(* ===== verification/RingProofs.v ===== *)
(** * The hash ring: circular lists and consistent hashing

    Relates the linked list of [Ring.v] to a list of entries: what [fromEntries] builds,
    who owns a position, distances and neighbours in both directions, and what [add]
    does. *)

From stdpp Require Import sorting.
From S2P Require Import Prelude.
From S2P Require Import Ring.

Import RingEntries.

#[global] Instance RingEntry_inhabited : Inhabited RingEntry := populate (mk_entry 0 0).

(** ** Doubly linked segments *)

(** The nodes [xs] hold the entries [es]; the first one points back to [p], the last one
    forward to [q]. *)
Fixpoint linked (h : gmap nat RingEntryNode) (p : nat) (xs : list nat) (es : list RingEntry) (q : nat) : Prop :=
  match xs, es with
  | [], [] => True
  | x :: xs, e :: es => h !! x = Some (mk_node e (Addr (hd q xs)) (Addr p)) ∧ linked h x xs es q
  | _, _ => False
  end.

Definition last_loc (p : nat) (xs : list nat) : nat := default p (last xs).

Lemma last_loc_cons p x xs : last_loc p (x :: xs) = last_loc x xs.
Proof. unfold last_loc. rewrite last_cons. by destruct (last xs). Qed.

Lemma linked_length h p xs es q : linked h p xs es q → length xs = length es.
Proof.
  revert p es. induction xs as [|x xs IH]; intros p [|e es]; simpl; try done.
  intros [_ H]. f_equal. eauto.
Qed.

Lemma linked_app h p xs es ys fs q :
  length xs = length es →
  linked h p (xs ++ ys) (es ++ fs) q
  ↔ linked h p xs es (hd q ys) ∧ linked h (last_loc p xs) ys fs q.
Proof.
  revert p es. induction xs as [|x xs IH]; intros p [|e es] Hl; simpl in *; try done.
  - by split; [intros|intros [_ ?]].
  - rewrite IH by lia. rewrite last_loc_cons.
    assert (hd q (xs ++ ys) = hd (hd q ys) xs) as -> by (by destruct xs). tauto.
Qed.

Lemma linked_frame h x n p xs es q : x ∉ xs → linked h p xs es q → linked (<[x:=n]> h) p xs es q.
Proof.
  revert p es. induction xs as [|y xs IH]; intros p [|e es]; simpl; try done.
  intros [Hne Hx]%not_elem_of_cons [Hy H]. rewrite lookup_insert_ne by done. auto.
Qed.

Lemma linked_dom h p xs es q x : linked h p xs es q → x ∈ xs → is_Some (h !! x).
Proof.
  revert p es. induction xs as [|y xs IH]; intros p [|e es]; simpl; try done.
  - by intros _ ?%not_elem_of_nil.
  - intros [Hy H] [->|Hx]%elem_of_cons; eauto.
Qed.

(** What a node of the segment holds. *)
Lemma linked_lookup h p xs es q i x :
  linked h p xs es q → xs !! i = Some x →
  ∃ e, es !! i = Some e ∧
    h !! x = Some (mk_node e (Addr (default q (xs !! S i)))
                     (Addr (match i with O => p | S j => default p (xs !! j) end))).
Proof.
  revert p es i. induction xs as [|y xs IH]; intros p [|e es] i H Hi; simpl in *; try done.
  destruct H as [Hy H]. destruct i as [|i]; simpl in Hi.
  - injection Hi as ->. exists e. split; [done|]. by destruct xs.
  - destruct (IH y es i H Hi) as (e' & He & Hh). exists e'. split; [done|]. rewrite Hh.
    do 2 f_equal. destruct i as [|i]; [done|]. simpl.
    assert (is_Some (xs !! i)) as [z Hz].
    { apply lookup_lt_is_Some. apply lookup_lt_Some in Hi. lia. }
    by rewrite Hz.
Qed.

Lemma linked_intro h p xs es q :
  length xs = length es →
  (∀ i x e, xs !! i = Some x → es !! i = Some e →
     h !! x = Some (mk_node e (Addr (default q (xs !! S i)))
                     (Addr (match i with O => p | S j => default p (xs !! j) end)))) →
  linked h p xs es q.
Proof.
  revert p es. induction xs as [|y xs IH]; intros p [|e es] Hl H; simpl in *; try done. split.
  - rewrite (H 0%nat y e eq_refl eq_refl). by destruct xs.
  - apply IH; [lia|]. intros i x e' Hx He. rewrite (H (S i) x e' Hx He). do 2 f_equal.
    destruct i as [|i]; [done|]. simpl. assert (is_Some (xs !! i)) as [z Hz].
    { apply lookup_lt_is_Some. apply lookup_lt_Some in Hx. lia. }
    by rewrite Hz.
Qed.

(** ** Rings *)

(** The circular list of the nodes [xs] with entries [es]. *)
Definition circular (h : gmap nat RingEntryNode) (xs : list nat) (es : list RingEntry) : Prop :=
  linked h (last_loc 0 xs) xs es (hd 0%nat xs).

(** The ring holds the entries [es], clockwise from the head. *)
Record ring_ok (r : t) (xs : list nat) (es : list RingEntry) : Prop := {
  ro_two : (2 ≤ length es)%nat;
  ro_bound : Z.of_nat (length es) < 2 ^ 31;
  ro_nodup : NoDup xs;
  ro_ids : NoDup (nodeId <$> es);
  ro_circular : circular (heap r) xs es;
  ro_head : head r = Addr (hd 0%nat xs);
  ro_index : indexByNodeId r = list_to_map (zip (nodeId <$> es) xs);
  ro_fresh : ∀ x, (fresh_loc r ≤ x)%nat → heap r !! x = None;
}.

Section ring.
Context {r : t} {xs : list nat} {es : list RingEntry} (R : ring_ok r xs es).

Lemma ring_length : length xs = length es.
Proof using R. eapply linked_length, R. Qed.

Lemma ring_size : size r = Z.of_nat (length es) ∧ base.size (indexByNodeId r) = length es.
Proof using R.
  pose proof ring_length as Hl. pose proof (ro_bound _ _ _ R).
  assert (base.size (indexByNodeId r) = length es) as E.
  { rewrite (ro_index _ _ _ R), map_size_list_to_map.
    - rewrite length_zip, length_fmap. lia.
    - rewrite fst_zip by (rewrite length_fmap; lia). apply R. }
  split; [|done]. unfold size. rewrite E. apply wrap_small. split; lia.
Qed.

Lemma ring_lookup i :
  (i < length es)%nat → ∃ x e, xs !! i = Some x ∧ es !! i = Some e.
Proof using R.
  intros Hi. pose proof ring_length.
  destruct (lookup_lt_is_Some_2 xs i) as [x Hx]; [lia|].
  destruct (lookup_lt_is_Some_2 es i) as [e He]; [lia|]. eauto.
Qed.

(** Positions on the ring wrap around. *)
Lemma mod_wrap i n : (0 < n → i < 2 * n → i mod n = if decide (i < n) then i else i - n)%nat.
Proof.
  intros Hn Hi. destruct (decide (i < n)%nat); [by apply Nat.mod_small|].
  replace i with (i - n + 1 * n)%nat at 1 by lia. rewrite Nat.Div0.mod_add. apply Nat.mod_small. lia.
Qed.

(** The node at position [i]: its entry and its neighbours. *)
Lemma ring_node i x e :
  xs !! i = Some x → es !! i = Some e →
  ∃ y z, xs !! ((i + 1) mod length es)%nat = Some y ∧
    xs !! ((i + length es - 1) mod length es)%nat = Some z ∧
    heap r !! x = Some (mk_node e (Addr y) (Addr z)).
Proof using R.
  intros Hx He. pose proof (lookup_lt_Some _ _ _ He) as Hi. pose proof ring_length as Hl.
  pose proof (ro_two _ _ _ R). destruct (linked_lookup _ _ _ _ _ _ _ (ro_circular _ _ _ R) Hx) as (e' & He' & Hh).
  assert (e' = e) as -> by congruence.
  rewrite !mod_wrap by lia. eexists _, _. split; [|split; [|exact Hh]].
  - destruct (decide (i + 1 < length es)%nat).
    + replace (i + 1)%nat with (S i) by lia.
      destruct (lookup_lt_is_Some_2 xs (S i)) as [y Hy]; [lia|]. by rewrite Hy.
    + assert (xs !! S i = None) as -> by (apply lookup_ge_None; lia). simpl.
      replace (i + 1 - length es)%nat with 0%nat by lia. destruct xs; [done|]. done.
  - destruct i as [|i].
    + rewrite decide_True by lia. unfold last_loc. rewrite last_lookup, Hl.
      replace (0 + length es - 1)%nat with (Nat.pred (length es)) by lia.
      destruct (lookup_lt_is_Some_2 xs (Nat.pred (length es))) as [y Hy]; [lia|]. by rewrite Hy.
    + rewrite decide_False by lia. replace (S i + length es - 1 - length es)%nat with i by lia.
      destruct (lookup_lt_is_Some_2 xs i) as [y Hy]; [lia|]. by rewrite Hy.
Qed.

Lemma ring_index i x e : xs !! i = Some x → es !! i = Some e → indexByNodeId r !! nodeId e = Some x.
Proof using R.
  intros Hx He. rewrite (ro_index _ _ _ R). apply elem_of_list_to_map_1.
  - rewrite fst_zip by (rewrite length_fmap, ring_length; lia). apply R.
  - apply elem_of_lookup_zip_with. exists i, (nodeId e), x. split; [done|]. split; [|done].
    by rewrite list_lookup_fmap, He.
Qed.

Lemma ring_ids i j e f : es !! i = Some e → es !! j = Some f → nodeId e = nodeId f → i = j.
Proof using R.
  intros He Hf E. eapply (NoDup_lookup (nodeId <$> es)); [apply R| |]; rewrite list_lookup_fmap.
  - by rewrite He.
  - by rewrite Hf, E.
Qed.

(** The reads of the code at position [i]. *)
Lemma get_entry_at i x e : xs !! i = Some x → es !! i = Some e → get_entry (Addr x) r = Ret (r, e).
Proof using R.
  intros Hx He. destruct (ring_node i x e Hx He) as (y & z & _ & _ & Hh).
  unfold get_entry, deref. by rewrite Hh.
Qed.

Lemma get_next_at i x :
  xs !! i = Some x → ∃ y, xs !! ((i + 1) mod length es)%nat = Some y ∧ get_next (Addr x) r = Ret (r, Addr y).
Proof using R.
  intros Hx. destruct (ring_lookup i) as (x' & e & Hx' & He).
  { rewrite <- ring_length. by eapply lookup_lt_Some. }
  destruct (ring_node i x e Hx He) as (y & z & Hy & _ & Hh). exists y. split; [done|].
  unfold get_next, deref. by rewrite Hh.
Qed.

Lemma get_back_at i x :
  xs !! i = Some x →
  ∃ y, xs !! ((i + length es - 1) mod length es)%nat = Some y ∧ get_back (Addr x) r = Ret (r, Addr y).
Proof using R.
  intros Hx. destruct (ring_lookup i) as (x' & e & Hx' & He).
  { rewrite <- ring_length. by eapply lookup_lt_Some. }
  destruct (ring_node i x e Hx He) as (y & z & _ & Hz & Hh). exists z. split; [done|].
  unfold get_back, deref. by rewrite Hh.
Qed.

::::

§ THE PROBLEM
Would you please write out, exactly and with no other lines, the stretch of the listing above from the line containing "(** What a node of the segment holds. *)" through the line containing "- rewrite (H"?

§ TASK OUTPUT
(** What a node of the segment holds. *)
Lemma linked_lookup h p xs es q i x :
  linked h p xs es q → xs !! i = Some x →
  ∃ e, es !! i = Some e ∧
    h !! x = Some (mk_node e (Addr (default q (xs !! S i)))
                     (Addr (match i with O => p | S j => default p (xs !! j) end))).
Proof.
  revert p es i. induction xs as [|y xs IH]; intros p [|e es] i H Hi; simpl in *; try done.
  destruct H as [Hy H]. destruct i as [|i]; simpl in Hi.
  - injection Hi as ->. exists e. split; [done|]. by destruct xs.
  - destruct (IH y es i H Hi) as (e' & He & Hh). exists e'. split; [done|]. rewrite Hh.
    do 2 f_equal. destruct i as [|i]; [done|]. simpl.
    assert (is_Some (xs !! i)) as [z Hz].
    { apply lookup_lt_is_Some. apply lookup_lt_Some in Hi. lia. }
    by rewrite Hz.
Qed.

Lemma linked_intro h p xs es q :
  length xs = length es →
  (∀ i x e, xs !! i = Some x → es !! i = Some e →
     h !! x = Some (mk_node e (Addr (default q (xs !! S i)))
                     (Addr (match i with O => p | S j => default p (xs !! j) end)))) →
  linked h p xs es q.
Proof.
  revert p es. induction xs as [|y xs IH]; intros p [|e es] Hl H; simpl in *; try done. split.
  - rewrite (H 0%nat y e eq_refl eq_refl). by destruct xs.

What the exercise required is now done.